February 19, 2014

My Belief in Realism

See gossamerlens.com to stay up-to-date with the blog.

____________________________________________

    Recently I watched a video that presented the Realism Theory.  You can watch this video by clicking here.


    In case you are like I usually am (and didn't watch the video) let me explain briefly what the video was about.  Pretty much it simply presents the fact that we don't know for sure that anything is real.  We can feel what's around us, and we can hear things...  but no one can know that it is in fact real, and not made up by our own mind.  The idea that what we can touch, see, hear, taste, and smell are in fact a part of reality is called the Realism Theory.  The idea that we can, in fact, see reality and are currently experiencing it is only, in all reality, a theory.

    In the video it presents a case where a woman got out of serving time in jail because she was convinced that she was living in the matrix and that her actions didn't matter or hurt anyone.  Obviously she was labeled as crazy.  But the strange thought is that maybe she isn't crazy and those, including myself, who believe in reality as we see and feel it are truly the 'crazy' ones.  In that case most of humanity would be crazy. 

    This leads me to discuss the question my mind presented to myself:  "Why should I continue to believe in Realism if I don't know its true?"  This question is one that is very simple for me to answer.  I answer it like I answer myself when I am logically picking apart religion. 

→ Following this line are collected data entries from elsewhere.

Lemma insert_represents m' :
  (∀ x, m' !! x = inserted tree l1 c l2 x <$> m !! x) → represents L m' (insert_child F tree l1 c l2).
Proof.
  intros Hm. pose proof insert_ne as Hne.
  assert (Hnoc : ∀ p, ¬ child_of F p c) by (by apply (r_root L m F Hr c nc)).
  assert (Hnot : c ∉ l1 ++ l2) by (intros Hin; apply (Hnoc tree); exists e; by rewrite Hl).
  assert (Hd : NoDup (l1 ++ l2)) by (rewrite <- Hl; by eapply r_nodup).
  split.
  - intros x. rewrite Hm, insert_lookup. pose proof (r_same _ _ _ Hr x) as Hs.
    inversion Hs as [n e0 (H1 & H2 & H3 & H4) E1 E2|E1 E2]; cbn; [|constructor]. constructor.
    unfold inserted. repeat case_decide; subst; try done; split_and!; cbn in *; try done; lia.
  - intros x n Hn Hx. rewrite Hm in Hn. destruct (m !! x) as [n0|] eqn:E0; [|done]. injection Hn as <-.
    rewrite inserted_parent, inserted_sibling. by apply insert_placed.
  - intros p x [Hp|[-> ->]]%insert_child_of; rewrite Hm.
    + destruct (r_child _ _ _ Hr p x Hp) as [[n ->] HL]. split; [by eexists|done].
    + rewrite Hc. split; [by eexists|done].
  - intros p e'. rewrite insert_lookup. destruct (F !! p) as [e0|] eqn:Ep; [|done]. intros [= <-].
    pose proof (r_nodup _ _ _ Hr p e0 Ep). repeat case_decide; subst; cbn; try done.
    apply NoDup_app. apply NoDup_app in Hd as (H1 & H2 & H3). rewrite elem_of_app in Hnot. split_and!; [done| |].
    + intros x Hx [-> |Hx2]%elem_of_cons; [tauto|by apply (H2 x)].
    + apply list.NoDup_cons. tauto.
  - intros p e'. rewrite insert_lookup. destruct (F !! p) as [e0|] eqn:Ep; [|done]. intros [= <-].
    pose proof (r_count _ _ _ Hr p e0 Ep). repeat case_decide; subst; cbn; try done; lia.
  - intros p e'. rewrite insert_lookup. destruct (F !! p) as [e0|] eqn:Ep; [|done]. intros [= <-].
    pose proof (r_content _ _ _ Hr p e0 Ep). by repeat case_decide.
  - intros x Hx. rewrite Hm. destruct (r_limbo _ _ _ Hr x Hx) as [n ->]. by eexists.
  - apply insert_acyclic.
Qed.
End insert.
Definition __CFBasicHashSetValue (ht : CFBasicHash) (i stack_value : Z) (ignoreOld literal : bool)
    : option CFBasicHash :=
  old_value ← (if ignoreOld then Some 0 else (values ht).[i]);
  vs ← (values ht).[i := if literal then stack_value else encode stack_value];
  let ht := set_values ht vs in
  Some (if negb ignoreOld && occupied old_value then __CFBasicHashEjectValue ht (decode old_value)
        else ht).

Definition __CFBasicHashGetKey (ht : CFBasicHash) (i : Z) : option Z :=
  if keys_offset (conf ht) then key ← (keys ht).[i]; Some (decode key)
  else if indirect_keys (conf ht) then
    stack_value ← __CFBasicHashGetValue ht i;
    Some (__CFBasicHashGetIndirectKey (conf ht) stack_value)
  else __CFBasicHashGetValue ht i.

Definition __CFBasicHashSetKey (ht : CFBasicHash) (i stack_key : Z) (ignoreOld literal : bool)
    : option CFBasicHash :=
  if negb (keys_offset (conf ht)) then None else
  old_key ← (if ignoreOld then Some 0 else (keys ht).[i]);
  ks ← (keys ht).[i := if literal then stack_key else encode stack_key];
  let ht := set_keys ht ks in
  Some (if negb ignoreOld && occupied old_key then __CFBasicHashEjectKey ht (decode old_key)
        else ht).

Definition __CFBasicHashIsEmptyOrDeleted (ht : CFBasicHash) (i : Z) : option bool :=
  stack_value ← (values ht).[i]; Some ((0 =? stack_value) || (all_ones =? stack_value)).

Definition __CFBasicHashIsDeleted (ht : CFBasicHash) (i : Z) : option bool :=
  stack_value ← (values ht).[i]; Some (all_ones =? stack_value).

(** ** Counts *)

Definition __CFBasicHashGetSlotCount (ht : CFBasicHash) (i : Z) : option Z := (counts ht).[i].

(** The element type of the counts: [uint8_t], [uint16_t], [uint32_t], [uint64_t]. *)
Definition count_bits (width : Z) : Z := 8 * 2 ^ width.

(** [INT8_MAX], [INT16_MAX], [INT32_MAX], [INT64_MAX] *)
Definition count_max (width : Z) : Z := 2 ^ (count_bits width - 1) - 1.

Section allocation.
Context `{Allocator}.

(** Memory for [n] elements, filled by [memset] or by the caller. *)
Definition __CFBasicHashAllocateMemory (n elem_size : Z) : option (list Z) :=
  _ ← alloc (n * elem_size); Some (replicate (Z.to_nat n) 0).

(** A wider array takes the counts over. *)
Definition __CFBasicHashBumpCounts (ht : CFBasicHash) : option CFBasicHash :=
  if 3 <=? counts_width ht then None else
  let num_buckets := __CFBasicHashTableSizes (num_buckets_idx ht) in
  let width := counts_width ht + 1 in
  _ ← __CFBasicHashAllocateMemory num_buckets (2 ^ width);
  new_counts ← zsub (counts ht) 0 num_buckets;
  Some (set_counts (set_counts_width ht width) new_counts).

(** The function calls itself after [__CFBasicHashBumpCounts], which stops at
    the width 3: [fuel] is the number of widths left. *)
Fixpoint inc_slot_count (ht : CFBasicHash) (i : Z) (fuel : nat) : option CFBasicHash :=
  val ← (counts ht).[i];
  if val <? count_max (counts_width ht) then
    cs ← (counts ht).[i := val + 1]; Some (set_counts ht cs)
  else match fuel with
  | O => None
  | S fuel => ht ← __CFBasicHashBumpCounts ht; inc_slot_count ht i fuel
  end.

Definition __CFBasicHashIncSlotCount (ht : CFBasicHash) (i : Z) : option CFBasicHash :=
  inc_slot_count ht i 4.

End allocation.

Definition __CFBasicHashDecSlotCount (ht : CFBasicHash) (i : Z) : option CFBasicHash :=
  val ← (counts ht).[i];
  cs ← (counts ht).[i := (val - 1) mod 2 ^ count_bits (counts_width ht)];
  Some (set_counts ht cs).

(** ** Capacity *)

Definition __CFBasicHashGetCapacityForNumBuckets (i : Z) : Z := __CFBasicHashTableCapacities i.

(** [for (idx = 0; idx < 64; idx++)] *)
Fixpoint index_for_capacity (capacity i : Z) (n : nat) : option Z :=
  match n with
  | O => None
  | S n =>
      if capacity <=? __CFBasicHashGetCapacityForNumBuckets i then Some i
      else index_for_capacity capacity (i + 1) n
  end.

    My answer is:  "Why not?"

    Now this may seem to not be a very satisfactory answer, however for me it is sufficient.  I come to it by putting aside the fact that I may be a disembodied spirit in a trancelike state somewhere in a real person's pocket, and by realizing that even though I don't know what exactly is going on outside of my own head...  what I choose to believe may actually be the truth. 

    Thus, what I choose to believe is chosen because I want to be happy and as good of a person as I can.  I choose to believe in the Realism Theory because if it is in fact real then I can live through my life being a good person and not hurting people.  What I do will actually matter and effect others.  If I chose not to believe in the Realism Theory then what would keep me from hurting others?  If none of what I experience is real, then why should I treat others kindly? 

    Because I do choose to believe in the idea that what I sense is in fact real, and I wish to be the best person I can be...  I do in fact care about how I act, and how my actions affect others.

4 comments:

  1. Umm But we can't do anything about it. We have to and need to believe in something or there's nothing left to continue our jounney.

    ReplyDelete
    Replies
    1. Which is why I choose to believe in Realism. It's a choice I have made, because I think it helps me be a better person. ^_^

      Delete
  2. Ah, I've always loved this philosophical topic. Descartes talked about the state of "being" extensively. Cogito ergo sum, or, I think, therefore I am. The very fact that we are able to have thoughts proves that we exist, or so Descartes theorized. He said that we cannot doubt our existence while we have doubts, and I think it's a truly fascinating argument, and one that I've thought about a lot over the years.
    I take comfort in the fact that I have chosen to be the best person I can be whether or not I, or anyone else, exist. It doesn't matter, because the EXPERIENCE of living is very real, regardless of the realm in which which we experience it.
    One of the most important principles I took from reading through his meditations was when he said "Archimedes used to demand just one firm and immovable point in order to shift the entire earth; so I too can hope for great things if I manage to find just one thing, however slight, that is certain and unshakable". This is in reference to the very core concept and knowledge that Descartes, while doubting absolutely everything around him, KNEW that at least HE existed. This resonates with me even still, because while I may doubt things and I might find err in things that I once held dear, I can at least hold on to the fact that I exist, and because I am experiencing this existence (regardless of its intended/perceived purpose), I will do my absolute best to reach my full potential and enjoy as much as I possibly can while I am in the experience. And that keeps me happy. :)

    I'm diggin' these posts, Nomi Dakoti!

    ReplyDelete
    Replies
    1. You are such a lovely person! I love reading your comments and thoughts. Thank you so much for sharing them!

      I'm diggin' your comments my doppelgänger of an aunty!